◆ **Directions**
The entries below contain a line with "intros Hst. unfold" and a line with "apply (start_quiet_post (fun r". Quote exactly those two lines and all lines between them.

◆ **Input**
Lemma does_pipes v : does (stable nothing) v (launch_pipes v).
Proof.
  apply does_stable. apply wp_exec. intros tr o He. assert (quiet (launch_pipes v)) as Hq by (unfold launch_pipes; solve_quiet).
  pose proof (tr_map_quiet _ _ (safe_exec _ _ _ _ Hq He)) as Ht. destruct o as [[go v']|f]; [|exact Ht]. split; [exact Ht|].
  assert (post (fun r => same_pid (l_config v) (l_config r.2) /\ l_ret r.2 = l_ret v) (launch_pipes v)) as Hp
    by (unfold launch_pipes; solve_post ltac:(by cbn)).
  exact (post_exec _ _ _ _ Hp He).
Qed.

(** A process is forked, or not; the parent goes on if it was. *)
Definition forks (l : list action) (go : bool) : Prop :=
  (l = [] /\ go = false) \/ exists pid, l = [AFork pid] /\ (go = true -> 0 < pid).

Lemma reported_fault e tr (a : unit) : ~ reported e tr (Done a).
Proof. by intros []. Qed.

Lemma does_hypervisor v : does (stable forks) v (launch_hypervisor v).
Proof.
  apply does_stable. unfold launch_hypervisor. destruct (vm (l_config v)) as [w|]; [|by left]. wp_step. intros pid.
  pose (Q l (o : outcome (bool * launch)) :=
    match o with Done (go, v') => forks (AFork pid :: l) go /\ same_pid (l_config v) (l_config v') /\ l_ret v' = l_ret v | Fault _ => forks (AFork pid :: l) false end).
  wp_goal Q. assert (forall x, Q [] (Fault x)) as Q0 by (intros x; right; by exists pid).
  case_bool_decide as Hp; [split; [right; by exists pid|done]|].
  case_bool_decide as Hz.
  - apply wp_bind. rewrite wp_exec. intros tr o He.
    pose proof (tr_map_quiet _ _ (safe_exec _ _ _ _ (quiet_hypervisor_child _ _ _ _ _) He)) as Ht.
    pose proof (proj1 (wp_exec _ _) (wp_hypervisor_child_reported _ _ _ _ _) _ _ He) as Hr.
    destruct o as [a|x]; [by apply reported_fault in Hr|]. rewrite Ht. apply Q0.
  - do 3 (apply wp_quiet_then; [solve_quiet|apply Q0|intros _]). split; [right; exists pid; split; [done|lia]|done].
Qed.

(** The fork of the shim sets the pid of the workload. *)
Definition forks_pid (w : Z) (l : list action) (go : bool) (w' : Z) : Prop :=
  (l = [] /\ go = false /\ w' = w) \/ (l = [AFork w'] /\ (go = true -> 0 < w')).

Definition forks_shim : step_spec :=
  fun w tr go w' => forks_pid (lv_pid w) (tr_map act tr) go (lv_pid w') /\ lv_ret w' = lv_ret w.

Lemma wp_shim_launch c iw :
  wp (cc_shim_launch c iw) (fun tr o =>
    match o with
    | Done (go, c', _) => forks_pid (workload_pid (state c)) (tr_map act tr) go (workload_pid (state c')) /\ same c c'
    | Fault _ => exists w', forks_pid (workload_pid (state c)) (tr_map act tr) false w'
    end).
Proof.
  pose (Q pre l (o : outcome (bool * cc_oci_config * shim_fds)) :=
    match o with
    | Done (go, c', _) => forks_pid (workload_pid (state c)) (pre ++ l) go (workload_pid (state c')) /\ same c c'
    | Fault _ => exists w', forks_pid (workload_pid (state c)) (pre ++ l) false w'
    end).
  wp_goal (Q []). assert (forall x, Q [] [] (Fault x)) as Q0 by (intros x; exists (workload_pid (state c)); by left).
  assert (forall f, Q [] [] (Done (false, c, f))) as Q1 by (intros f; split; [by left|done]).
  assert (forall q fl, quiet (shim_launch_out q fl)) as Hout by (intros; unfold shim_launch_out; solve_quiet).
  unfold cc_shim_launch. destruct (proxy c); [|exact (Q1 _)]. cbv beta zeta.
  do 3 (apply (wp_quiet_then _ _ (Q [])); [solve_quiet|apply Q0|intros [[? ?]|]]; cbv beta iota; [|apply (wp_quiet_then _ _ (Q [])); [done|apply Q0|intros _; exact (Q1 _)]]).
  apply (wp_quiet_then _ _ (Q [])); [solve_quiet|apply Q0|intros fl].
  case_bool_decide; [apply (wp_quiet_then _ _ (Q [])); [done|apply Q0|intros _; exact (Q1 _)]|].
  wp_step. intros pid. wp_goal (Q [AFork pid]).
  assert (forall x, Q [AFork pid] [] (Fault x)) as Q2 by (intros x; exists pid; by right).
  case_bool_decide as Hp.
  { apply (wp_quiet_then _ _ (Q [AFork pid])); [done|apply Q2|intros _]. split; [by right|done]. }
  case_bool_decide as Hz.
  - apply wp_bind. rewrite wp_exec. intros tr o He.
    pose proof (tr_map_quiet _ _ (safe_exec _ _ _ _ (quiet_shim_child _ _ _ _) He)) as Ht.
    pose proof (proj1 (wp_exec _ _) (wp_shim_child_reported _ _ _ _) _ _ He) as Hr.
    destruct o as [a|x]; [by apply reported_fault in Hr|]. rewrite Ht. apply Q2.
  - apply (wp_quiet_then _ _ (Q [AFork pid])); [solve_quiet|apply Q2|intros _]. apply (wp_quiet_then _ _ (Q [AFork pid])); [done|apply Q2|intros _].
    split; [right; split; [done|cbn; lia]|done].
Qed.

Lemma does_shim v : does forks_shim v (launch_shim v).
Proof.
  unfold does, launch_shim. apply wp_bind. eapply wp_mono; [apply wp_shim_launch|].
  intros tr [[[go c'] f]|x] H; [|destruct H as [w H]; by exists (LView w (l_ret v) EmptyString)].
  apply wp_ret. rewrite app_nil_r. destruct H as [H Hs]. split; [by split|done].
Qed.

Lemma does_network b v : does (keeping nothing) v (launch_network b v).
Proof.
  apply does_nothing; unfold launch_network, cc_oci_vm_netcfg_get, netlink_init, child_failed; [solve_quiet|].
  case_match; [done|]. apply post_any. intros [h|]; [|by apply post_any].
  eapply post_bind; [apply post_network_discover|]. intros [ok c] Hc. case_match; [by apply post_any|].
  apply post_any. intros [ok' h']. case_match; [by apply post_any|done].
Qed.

* * *

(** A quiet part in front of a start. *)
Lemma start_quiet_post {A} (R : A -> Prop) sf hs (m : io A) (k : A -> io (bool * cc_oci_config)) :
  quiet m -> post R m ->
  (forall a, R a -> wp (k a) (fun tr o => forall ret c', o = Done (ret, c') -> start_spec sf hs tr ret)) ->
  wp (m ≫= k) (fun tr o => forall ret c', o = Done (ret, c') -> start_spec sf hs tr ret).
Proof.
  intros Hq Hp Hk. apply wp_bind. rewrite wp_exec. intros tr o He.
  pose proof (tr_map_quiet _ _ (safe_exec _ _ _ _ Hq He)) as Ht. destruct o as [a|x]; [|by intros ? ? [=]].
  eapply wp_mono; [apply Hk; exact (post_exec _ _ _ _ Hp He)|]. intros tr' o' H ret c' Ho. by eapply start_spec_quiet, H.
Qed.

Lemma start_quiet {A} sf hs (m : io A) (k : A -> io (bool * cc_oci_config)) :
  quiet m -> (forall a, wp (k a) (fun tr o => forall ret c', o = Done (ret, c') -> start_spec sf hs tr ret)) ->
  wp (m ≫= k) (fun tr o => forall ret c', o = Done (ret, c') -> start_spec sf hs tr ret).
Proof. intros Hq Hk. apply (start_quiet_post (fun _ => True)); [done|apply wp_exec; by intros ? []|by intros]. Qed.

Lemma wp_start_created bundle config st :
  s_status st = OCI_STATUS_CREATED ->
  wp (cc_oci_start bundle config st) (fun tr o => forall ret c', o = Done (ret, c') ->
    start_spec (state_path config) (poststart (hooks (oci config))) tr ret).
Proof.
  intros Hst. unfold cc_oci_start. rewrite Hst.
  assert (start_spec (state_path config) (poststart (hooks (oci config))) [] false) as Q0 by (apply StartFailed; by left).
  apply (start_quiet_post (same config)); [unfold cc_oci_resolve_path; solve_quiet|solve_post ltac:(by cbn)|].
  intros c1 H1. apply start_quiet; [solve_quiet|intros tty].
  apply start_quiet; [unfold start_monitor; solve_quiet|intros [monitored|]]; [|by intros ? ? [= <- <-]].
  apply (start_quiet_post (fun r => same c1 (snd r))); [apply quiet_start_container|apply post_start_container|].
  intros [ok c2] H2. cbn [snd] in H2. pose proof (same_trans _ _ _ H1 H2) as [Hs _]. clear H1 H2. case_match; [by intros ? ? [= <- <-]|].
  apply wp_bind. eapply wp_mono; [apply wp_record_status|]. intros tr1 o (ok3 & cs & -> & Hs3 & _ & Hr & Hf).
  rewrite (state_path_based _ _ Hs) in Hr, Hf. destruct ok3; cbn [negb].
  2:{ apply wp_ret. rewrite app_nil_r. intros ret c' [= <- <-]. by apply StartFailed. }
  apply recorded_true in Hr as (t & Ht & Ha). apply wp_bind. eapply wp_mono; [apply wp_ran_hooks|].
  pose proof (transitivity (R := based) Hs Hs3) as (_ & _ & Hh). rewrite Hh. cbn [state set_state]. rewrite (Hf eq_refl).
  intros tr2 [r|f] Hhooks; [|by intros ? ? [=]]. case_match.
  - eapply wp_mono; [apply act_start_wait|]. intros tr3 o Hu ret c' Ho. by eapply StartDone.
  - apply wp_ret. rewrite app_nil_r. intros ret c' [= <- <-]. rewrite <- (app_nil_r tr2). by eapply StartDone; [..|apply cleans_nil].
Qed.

...

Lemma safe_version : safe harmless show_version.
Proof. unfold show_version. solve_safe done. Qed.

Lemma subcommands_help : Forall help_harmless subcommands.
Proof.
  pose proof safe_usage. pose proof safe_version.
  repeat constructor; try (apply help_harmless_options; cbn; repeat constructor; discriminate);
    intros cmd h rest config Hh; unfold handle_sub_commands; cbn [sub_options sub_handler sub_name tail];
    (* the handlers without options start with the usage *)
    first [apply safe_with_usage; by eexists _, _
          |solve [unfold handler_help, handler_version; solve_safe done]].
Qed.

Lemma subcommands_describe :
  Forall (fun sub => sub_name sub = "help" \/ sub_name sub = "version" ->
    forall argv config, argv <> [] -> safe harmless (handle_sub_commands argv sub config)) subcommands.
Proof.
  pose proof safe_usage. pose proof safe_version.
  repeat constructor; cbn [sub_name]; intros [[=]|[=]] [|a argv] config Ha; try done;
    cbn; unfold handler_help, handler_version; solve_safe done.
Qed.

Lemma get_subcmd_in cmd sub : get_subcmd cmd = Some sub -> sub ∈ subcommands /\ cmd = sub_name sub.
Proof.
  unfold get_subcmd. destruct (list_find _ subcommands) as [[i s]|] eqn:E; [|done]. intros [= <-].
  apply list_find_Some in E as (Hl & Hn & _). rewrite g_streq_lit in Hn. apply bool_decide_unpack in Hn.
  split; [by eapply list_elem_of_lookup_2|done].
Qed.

◆ **Solution for this task**
  intros Hst. unfold cc_oci_start. rewrite Hst.
  assert (start_spec (state_path config) (poststart (hooks (oci config))) [] false) as Q0 by (apply StartFailed; by left).
  apply (start_quiet_post (same config)); [unfold cc_oci_resolve_path; solve_quiet|solve_post ltac:(by cbn)|].
  intros c1 H1. apply start_quiet; [solve_quiet|intros tty].
  apply start_quiet; [unfold start_monitor; solve_quiet|intros [monitored|]]; [|by intros ? ? [= <- <-]].
  apply (start_quiet_post (fun r => same c1 (snd r))); [apply quiet_start_container|apply post_start_container|].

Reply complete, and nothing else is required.